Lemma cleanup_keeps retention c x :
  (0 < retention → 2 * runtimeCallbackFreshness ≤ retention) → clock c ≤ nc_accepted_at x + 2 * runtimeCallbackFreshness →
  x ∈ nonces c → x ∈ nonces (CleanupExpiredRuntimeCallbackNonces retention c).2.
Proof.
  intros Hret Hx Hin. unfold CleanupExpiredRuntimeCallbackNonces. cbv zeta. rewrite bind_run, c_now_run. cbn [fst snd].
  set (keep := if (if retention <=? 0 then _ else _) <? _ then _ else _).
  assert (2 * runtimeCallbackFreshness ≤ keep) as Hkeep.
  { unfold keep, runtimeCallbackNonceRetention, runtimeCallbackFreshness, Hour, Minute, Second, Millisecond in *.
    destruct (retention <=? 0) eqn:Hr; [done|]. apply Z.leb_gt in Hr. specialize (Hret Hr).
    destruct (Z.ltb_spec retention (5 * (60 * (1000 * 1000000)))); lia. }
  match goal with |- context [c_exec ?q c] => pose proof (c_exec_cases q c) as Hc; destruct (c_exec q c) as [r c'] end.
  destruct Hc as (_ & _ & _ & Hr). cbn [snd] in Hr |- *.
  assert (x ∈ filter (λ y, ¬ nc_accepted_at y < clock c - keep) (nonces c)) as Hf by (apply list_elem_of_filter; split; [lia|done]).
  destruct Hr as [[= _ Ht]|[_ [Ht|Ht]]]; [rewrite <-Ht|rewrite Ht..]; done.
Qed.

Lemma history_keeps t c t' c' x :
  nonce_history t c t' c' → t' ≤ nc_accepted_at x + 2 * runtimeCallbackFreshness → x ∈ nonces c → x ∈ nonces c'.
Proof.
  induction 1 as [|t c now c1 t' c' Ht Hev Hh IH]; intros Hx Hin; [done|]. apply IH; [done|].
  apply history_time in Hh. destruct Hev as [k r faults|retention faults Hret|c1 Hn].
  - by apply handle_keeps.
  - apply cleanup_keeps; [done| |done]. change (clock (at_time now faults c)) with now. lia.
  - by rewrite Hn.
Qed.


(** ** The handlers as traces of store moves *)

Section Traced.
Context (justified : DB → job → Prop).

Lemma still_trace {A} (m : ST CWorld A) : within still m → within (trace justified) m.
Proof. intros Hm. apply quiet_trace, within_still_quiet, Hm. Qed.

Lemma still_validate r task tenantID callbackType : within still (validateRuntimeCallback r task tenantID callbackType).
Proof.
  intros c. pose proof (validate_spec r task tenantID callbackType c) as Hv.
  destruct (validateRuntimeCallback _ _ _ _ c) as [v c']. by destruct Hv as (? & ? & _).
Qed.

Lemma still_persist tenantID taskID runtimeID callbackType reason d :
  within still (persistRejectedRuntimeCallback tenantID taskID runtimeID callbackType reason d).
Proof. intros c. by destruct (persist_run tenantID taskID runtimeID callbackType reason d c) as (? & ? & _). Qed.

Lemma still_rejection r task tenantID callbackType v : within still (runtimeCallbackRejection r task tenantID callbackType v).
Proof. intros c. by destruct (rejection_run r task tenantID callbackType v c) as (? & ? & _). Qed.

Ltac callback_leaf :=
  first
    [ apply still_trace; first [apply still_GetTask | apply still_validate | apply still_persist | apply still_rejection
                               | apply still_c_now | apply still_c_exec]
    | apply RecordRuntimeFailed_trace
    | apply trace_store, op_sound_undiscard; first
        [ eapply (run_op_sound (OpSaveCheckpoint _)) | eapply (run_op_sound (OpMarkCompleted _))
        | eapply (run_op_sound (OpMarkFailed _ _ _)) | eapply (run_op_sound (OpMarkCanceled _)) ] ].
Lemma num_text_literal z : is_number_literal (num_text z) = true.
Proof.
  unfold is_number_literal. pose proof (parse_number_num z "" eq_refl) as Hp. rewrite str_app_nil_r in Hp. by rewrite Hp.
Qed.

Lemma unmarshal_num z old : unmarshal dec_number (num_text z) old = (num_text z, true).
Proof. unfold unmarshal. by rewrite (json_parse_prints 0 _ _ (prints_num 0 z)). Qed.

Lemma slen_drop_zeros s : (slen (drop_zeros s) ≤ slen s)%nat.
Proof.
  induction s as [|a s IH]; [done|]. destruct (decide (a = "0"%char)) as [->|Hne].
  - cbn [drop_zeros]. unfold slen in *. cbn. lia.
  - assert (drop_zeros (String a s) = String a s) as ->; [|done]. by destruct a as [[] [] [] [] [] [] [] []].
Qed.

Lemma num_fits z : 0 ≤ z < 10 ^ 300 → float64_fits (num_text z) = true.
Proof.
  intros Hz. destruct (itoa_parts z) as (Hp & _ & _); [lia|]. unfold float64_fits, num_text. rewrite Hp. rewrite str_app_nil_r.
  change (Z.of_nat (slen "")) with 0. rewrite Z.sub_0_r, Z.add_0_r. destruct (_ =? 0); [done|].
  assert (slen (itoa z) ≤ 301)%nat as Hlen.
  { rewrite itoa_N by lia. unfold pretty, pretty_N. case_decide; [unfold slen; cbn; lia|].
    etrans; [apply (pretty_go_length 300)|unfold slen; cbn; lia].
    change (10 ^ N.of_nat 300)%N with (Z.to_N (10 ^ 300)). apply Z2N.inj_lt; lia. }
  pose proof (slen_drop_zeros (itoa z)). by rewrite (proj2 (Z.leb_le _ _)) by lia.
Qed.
......
All that belongs in your answer is the stretch of entries above from the line with "x ∈ nonces c → x ∈ nonces (CleanupExpiredRuntimeCallbackNonces" through the line with "Proof. intros Hm.", printed exactly.

  x ∈ nonces c → x ∈ nonces (CleanupExpiredRuntimeCallbackNonces retention c).2.
Proof.
  intros Hret Hx Hin. unfold CleanupExpiredRuntimeCallbackNonces. cbv zeta. rewrite bind_run, c_now_run. cbn [fst snd].
  set (keep := if (if retention <=? 0 then _ else _) <? _ then _ else _).
  assert (2 * runtimeCallbackFreshness ≤ keep) as Hkeep.
  { unfold keep, runtimeCallbackNonceRetention, runtimeCallbackFreshness, Hour, Minute, Second, Millisecond in *.
    destruct (retention <=? 0) eqn:Hr; [done|]. apply Z.leb_gt in Hr. specialize (Hret Hr).
    destruct (Z.ltb_spec retention (5 * (60 * (1000 * 1000000)))); lia. }
  match goal with |- context [c_exec ?q c] => pose proof (c_exec_cases q c) as Hc; destruct (c_exec q c) as [r c'] end.
  destruct Hc as (_ & _ & _ & Hr). cbn [snd] in Hr |- *.
  assert (x ∈ filter (λ y, ¬ nc_accepted_at y < clock c - keep) (nonces c)) as Hf by (apply list_elem_of_filter; split; [lia|done]).
  destruct Hr as [[= _ Ht]|[_ [Ht|Ht]]]; [rewrite <-Ht|rewrite Ht..]; done.
Qed.

Lemma history_keeps t c t' c' x :
  nonce_history t c t' c' → t' ≤ nc_accepted_at x + 2 * runtimeCallbackFreshness → x ∈ nonces c → x ∈ nonces c'.
Proof.
  induction 1 as [|t c now c1 t' c' Ht Hev Hh IH]; intros Hx Hin; [done|]. apply IH; [done|].
  apply history_time in Hh. destruct Hev as [k r faults|retention faults Hret|c1 Hn].
  - by apply handle_keeps.
  - apply cleanup_keeps; [done| |done]. change (clock (at_time now faults c)) with now. lia.
  - by rewrite Hn.
Qed.


(** ** The handlers as traces of store moves *)

Section Traced.
Context (justified : DB → job → Prop).

Lemma still_trace {A} (m : ST CWorld A) : within still m → within (trace justified) m.
Proof. intros Hm. apply quiet_trace, within_still_quiet, Hm. Qed.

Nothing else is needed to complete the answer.